In an interview with People Magazine, Spears said she was taking the classes because next year one of her sons will be taking pre-algebra, and she wants to know how to do it too. Her sentiment was oddly inspiring to me. Not only does she want to further her understanding of a subject that will likely never benefit her directly, but she also wants to do it to help her son’s learning. That’s pretty awesome.

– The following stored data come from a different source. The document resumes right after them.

(** ** Dump records *)

Definition dump_emit_module (module path : list byte) (base pid : Z) (raw : bool) : list jop :=
  head TRACE_DUMP ++
  [opS ",'module':'"; OpEsc module; opQ; opS ",'path':'"; OpEsc path; opQ; opS ",'base':'"; OpHex base; opQ;
   opS ",'pid':"; OpU64 (u64 pid); opS ",'raw':"; true_false raw; OpC x7d].
Definition jb_str_or_null (key : String.string) (v : option (list byte)) : list jop :=
  [opS ",'"; OpS (bytes_of key); opS "':"] ++ match v with Some v => [opQ; OpEsc v; opQ] | None => [opS "null"] end.
Arguments jb_str_or_null key%_string_scope.
Definition dump_emit_modcmp (module path : list byte) (base pid : Z) (state : list byte) (mem_sha256 file_sha256 : option (list byte))
  : list jop :=
  head TRACE_MODCMP ++
  [opS ",'module':'"; OpEsc module; opQ; opS ",'path':'"; OpEsc path; opQ; opS ",'base':'"; OpHex base; opQ;
   opS ",'pid':"; OpU64 (u64 pid); opS ",'state':'"; OpEsc state; opQ] ++
  jb_str_or_null "mem_sha256" mem_sha256 ++ jb_str_or_null "file_sha256" file_sha256 ++ [OpC x7d].

Definition str_or_null (v : option (list byte)) : json := match v with Some v => JStr v | None => JNull end.
Definition dump_value (module path : list byte) (base pid : Z) (raw : bool) : json :=
  obj TRACE_DUMP [fld "module" (JStr module); fld "path" (JStr path); fld "base" (jhex base); fld "pid" (jnat (u64 pid)); fld "raw" (JBool raw)].
Definition modcmp_value (module path : list byte) (base pid : Z) (state : list byte) (m f : option (list byte)) : json :=
  obj TRACE_MODCMP [fld "module" (JStr module); fld "path" (JStr path); fld "base" (jhex base); fld "pid" (jnat (u64 pid));
    fld "state" (JStr state); fld "mem_sha256" (str_or_null m); fld "file_sha256" (str_or_null f)].

Lemma builds_dump module path base pid raw :
  in_u 64 base -> builds (dump_emit_module module path base pid raw) (dump_value module path base pid raw) [].
Proof.
  intros Hb. pose proof (u64_range pid). unfold dump_emit_module, dump_value, true_false.
  destruct raw; (constructor; [rewrite text_tput; value_text|ops_ok|value_ok|now left]).
Qed.
Lemma builds_modcmp module path base pid state m f :
  in_u 64 base -> builds (dump_emit_modcmp module path base pid state m f) (modcmp_value module path base pid state m f) [].
Proof.
  intros Hb. pose proof (u64_range pid). unfold dump_emit_modcmp, modcmp_value, jb_str_or_null, str_or_null.
  destruct m, f; (constructor; [rewrite text_tput; value_text|ops_ok|value_ok|now left]).
Qed.

(** ** Library records *)

Record apk_so_ref := mk_so_ref { so_name : list byte; so_data_start : Z; so_size : Z }.

(** [soname]: the empty name for a NULL or empty one. *)
Definition libtrace_lib (e : lib_map_event) (fullpath soname : list byte) : list jop :=
  [opS "{'type':'lib','pid':"; OpU64 (lm_pid e); opS ",'tid':"; OpU64 (lm_tid e); opS ",'ppid':"; OpI64 (lm_ppid e);
   opS ",'library':'"; OpEsc fullpath; opQ; opS ",'start':'"; OpHex (lm_start e); opQ; opS ",'end':'"; OpHex (lm_end e); opQ;
   opS ",'pgoff':"; OpU64 (lm_pgoff e); opS ",'inode':"; OpU64 (lm_inode e)] ++
  (match soname with [] => [] | s => [opS ",'soname':'"; OpEsc s; opQ] end) ++ [OpC x7d].
Definition libtrace_unlib (e : lib_unmap_event) : list jop :=
  [opS "{'type':'unlib','pid':"; OpU64 (lu_pid e); opS ",'tid':"; OpU64 (lu_tid e);
   opS ",'start':'"; OpHex (lu_start e); opQ; opS ",'end':'"; OpHex (lu_end e); opQ; OpC x7d].
Definition libtrace_packed (apk_path : list byte) (ref : apk_so_ref) : list jop :=
  [opS "{'type':'lib_packed','apk':'"; OpEsc apk_path; opQ; opS ",'soname':'"; OpEsc (so_name ref); opQ;
   opS ",'offset':"; OpU64 (so_data_start ref); opS ",'size':"; OpU64 (so_size ref); OpC x7d].

Definition lib_value (e : lib_map_event) (fullpath soname : list byte) : json :=
  obj TRACE_LIB ([fld "pid" (jnat (lm_pid e)); fld "tid" (jnat (lm_tid e)); fld "ppid" (jint (lm_ppid e));
    fld "library" (JStr fullpath); fld "start" (jhex (lm_start e)); fld "end" (jhex (lm_end e)); fld "pgoff" (jnat (lm_pgoff e));
    fld "inode" (jnat (lm_inode e))] ++ match soname with [] => [] | s => [fld "soname" (JStr s)] end).
Definition unlib_value (e : lib_unmap_event) : json :=
  obj TRACE_UNLIB [fld "pid" (jnat (lu_pid e)); fld "tid" (jnat (lu_tid e)); fld "start" (jhex (lu_start e)); fld "end" (jhex (lu_end e))].
Definition packed_value (apk_path : list byte) (ref : apk_so_ref) : json :=
  tagged (bytes_of "lib_packed") [fld "apk" (JStr apk_path); fld "soname" (JStr (so_name ref));
    fld "offset" (jnat (so_data_start ref)); fld "size" (jnat (so_size ref))].

Definition lib_ok (e : lib_map_event) : Prop :=
  in_u 32 (lm_pid e) /\ in_u 32 (lm_tid e) /\ - 2 ^ 31 <= lm_ppid e < 2 ^ 31 /\ in_u 64 (lm_start e) /\ in_u 64 (lm_end e) /\
  in_u 64 (lm_pgoff e) /\ in_u 64 (lm_inode e).
Definition unlib_ok (e : lib_unmap_event) : Prop :=
  in_u 32 (lu_pid e) /\ in_u 32 (lu_tid e) /\ in_u 64 (lu_start e) /\ in_u 64 (lu_end e).
Definition packed_ok (ref : apk_so_ref) : Prop := in_u 64 (so_data_start ref) /\ in_u 64 (so_size ref).

(** A signed number among the fields. *)
Ltac with_int := unfold tagged; cbn [app]; rewrite ?jput_obj; cbn [jmore app fst snd fld];
  rewrite ?jput_hex by range; rewrite <- ?i64_text by range; reflexivity.
Lemma jint_ok v : - 2 ^ 63 <= v < 2 ^ 63 -> jok (jint v).
Proof. intros H. cbn [jint jok]. lia. Qed.

Lemma builds_lib e path soname : lib_ok e -> builds (libtrace_lib e path soname) (lib_value e path soname) [].
Proof.
  intros (H1 & H2 & H3 & H4 & H5 & H6 & H7). unfold libtrace_lib, lib_value.
  destruct soname; (constructor; [rewrite text_tput; with_int|ops_ok|value_ok|now left]).
Qed.
Lemma builds_unlib e : unlib_ok e -> builds (libtrace_unlib e) (unlib_value e) [].
Proof.
  intros (H1 & H2 & H3 & H4). constructor; [rewrite text_tput; unfold unlib_value; value_text|ops_ok|value_ok|now left].
Qed.
Lemma builds_packed p r : packed_ok r -> builds (libtrace_packed p r) (packed_value p r) [].
Proof.
  intros (H1 & H2). constructor; [rewrite text_tput; unfold packed_value; value_text|ops_ok|value_ok|now left].
Qed.

(** ** Correlate records *)

Definition emit_hex_args (args : list Z) (n : nat) : list jop :=
  [opS ",'args':["] ++ commas (map hexq (slots n args)) ++ [OpC x5d].
Definition corr_emit_func (e : corr_func_event) : list jop :=
  head TRACE_FUNC ++
  [opS ",'span':"; OpU64 (fe_span e); opS ",'parent_span':"; OpU64 (fe_parent e); opS ",'pid':"; OpU64 (fe_pid e);
   opS ",'tid':"; OpU64 (fe_tid e); opS ",'entry_addr':'"; OpHex (fe_addr e); opQ; opS ",'ktime':"; OpU64 (fe_ktime e)] ++
  emit_hex_args (fe_args e) CORR_NUM_ARGS ++ [OpC x7d].
Definition corr_emit_return (e : corr_return_event) : list jop :=
  head TRACE_RETURN ++
  [opS ",'span':"; OpU64 (re_span e); opS ",'pid':"; OpU64 (re_pid e); opS ",'tid':"; OpU64 (re_tid e);
   opS ",'entry_addr':'"; OpHex (re_addr e); opQ; opS ",'retval':'"; OpHex (re_retval e); opQ;
   opS ",'elapsed_ns':"; OpU64 (re_elapsed e); opS ",'ktime':"; OpU64 (re_ktime e); OpC x7d].
(** [dec]: the decoded arguments, the empty text for none. *)
Definition corr_syscall_ops (e : corr_syscall_event) (name : list byte) (dec : list (list byte)) : list jop :=
  head TRACE_SYSCALL ++
  [opS ",'span':"; OpU64 (se_span e); opS ",'pid':"; OpU64 (se_pid e); opS ",'tid':"; OpU64 (se_tid e);
   opS ",'ktime':"; OpU64 (se_ktime e); opS ",'nr':"; OpU64 (se_nr e); opS ",'syscall':'"; OpEsc name; opQ] ++
  emit_hex_args (se_args e) CORR_SYS_ARGS ++
  [opS ",'decoded':["] ++ commas (map quoted dec) ++ [OpC x5d; OpC x7d].

Definition hexes (n : nat) (args : list Z) : json := JArr (map jhex (slots n args)).
Definition func_value (e : corr_func_event) : json :=
  obj TRACE_FUNC [fld "span" (jnat (fe_span e)); fld "parent_span" (jnat (fe_parent e)); fld "pid" (jnat (fe_pid e));
    fld "tid" (jnat (fe_tid e)); fld "entry_addr" (jhex (fe_addr e)); fld "ktime" (jnat (fe_ktime e));
    fld "args" (hexes CORR_NUM_ARGS (fe_args e))].
Definition corr_return_value (e : corr_return_event) : json :=
  obj TRACE_RETURN [fld "span" (jnat (re_span e)); fld "pid" (jnat (re_pid e)); fld "tid" (jnat (re_tid e));
    fld "entry_addr" (jhex (re_addr e)); fld "retval" (jhex (re_retval e)); fld "elapsed_ns" (jnat (re_elapsed e));
    fld "ktime" (jnat (re_ktime e))].
Definition corr_syscall_value (e : corr_syscall_event) (name : list byte) (dec : list (list byte)) : json :=
  obj TRACE_SYSCALL [fld "span" (jnat (se_span e)); fld "pid" (jnat (se_pid e)); fld "tid" (jnat (se_tid e));
    fld "ktime" (jnat (se_ktime e)); fld "nr" (jnat (se_nr e)); fld "syscall" (JStr name);
    fld "args" (hexes CORR_SYS_ARGS (se_args e)); fld "decoded" (JArr (map JStr dec))].

Definition func_ok (e : corr_func_event) : Prop :=
  in_u 64 (fe_span e) /\ in_u 64 (fe_parent e) /\ in_u 32 (fe_pid e) /\ in_u 32 (fe_tid e) /\ in_u 64 (fe_addr e) /\
  in_u 64 (fe_ktime e) /\ Forall (in_u 64) (fe_args e).
Definition corr_return_ok (e : corr_return_event) : Prop :=
  in_u 64 (re_span e) /\ in_u 32 (re_pid e) /\ in_u 32 (re_tid e) /\ in_u 64 (re_addr e) /\ in_u 64 (re_retval e) /\
  in_u 64 (re_elapsed e) /\ in_u 64 (re_ktime e).
Definition corr_syscall_ok (e : corr_syscall_event) : Prop :=
  in_u 64 (se_span e) /\ in_u 32 (se_pid e) /\ in_u 32 (se_tid e) /\ in_u 64 (se_ktime e) /\ in_u 64 (se_nr e) /\
  Forall (in_u 64) (se_args e).

(** Arrays of hexadecimal texts. *)
Ltac hex_items := erewrite (tput_items hexq jhex); [|intros ? ? ?; apply hexq_text; eapply slots_range; eauto|reflexivity].
Ltac hex_ops := now apply nth_hex.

In my work, I’ve heard many stories of people hitting a roadblock in their career and having no where to turn. Spears is certainly far from a roadblock (she could probably afford to literally pave her own road wherever she’d want it to go), but her desire for self-improvement is a model for others who may feel stuck. There are plenty of opportunities for reinventing your career by taking classes. A quick search online showed me that Albert Lea has Adult Basic Education courses focusing on math and writing skills, job application and job retention skills, computer keyboarding and word processing, and even an online GED class. These are more than courses, they are life-changing opportunities for people in the community.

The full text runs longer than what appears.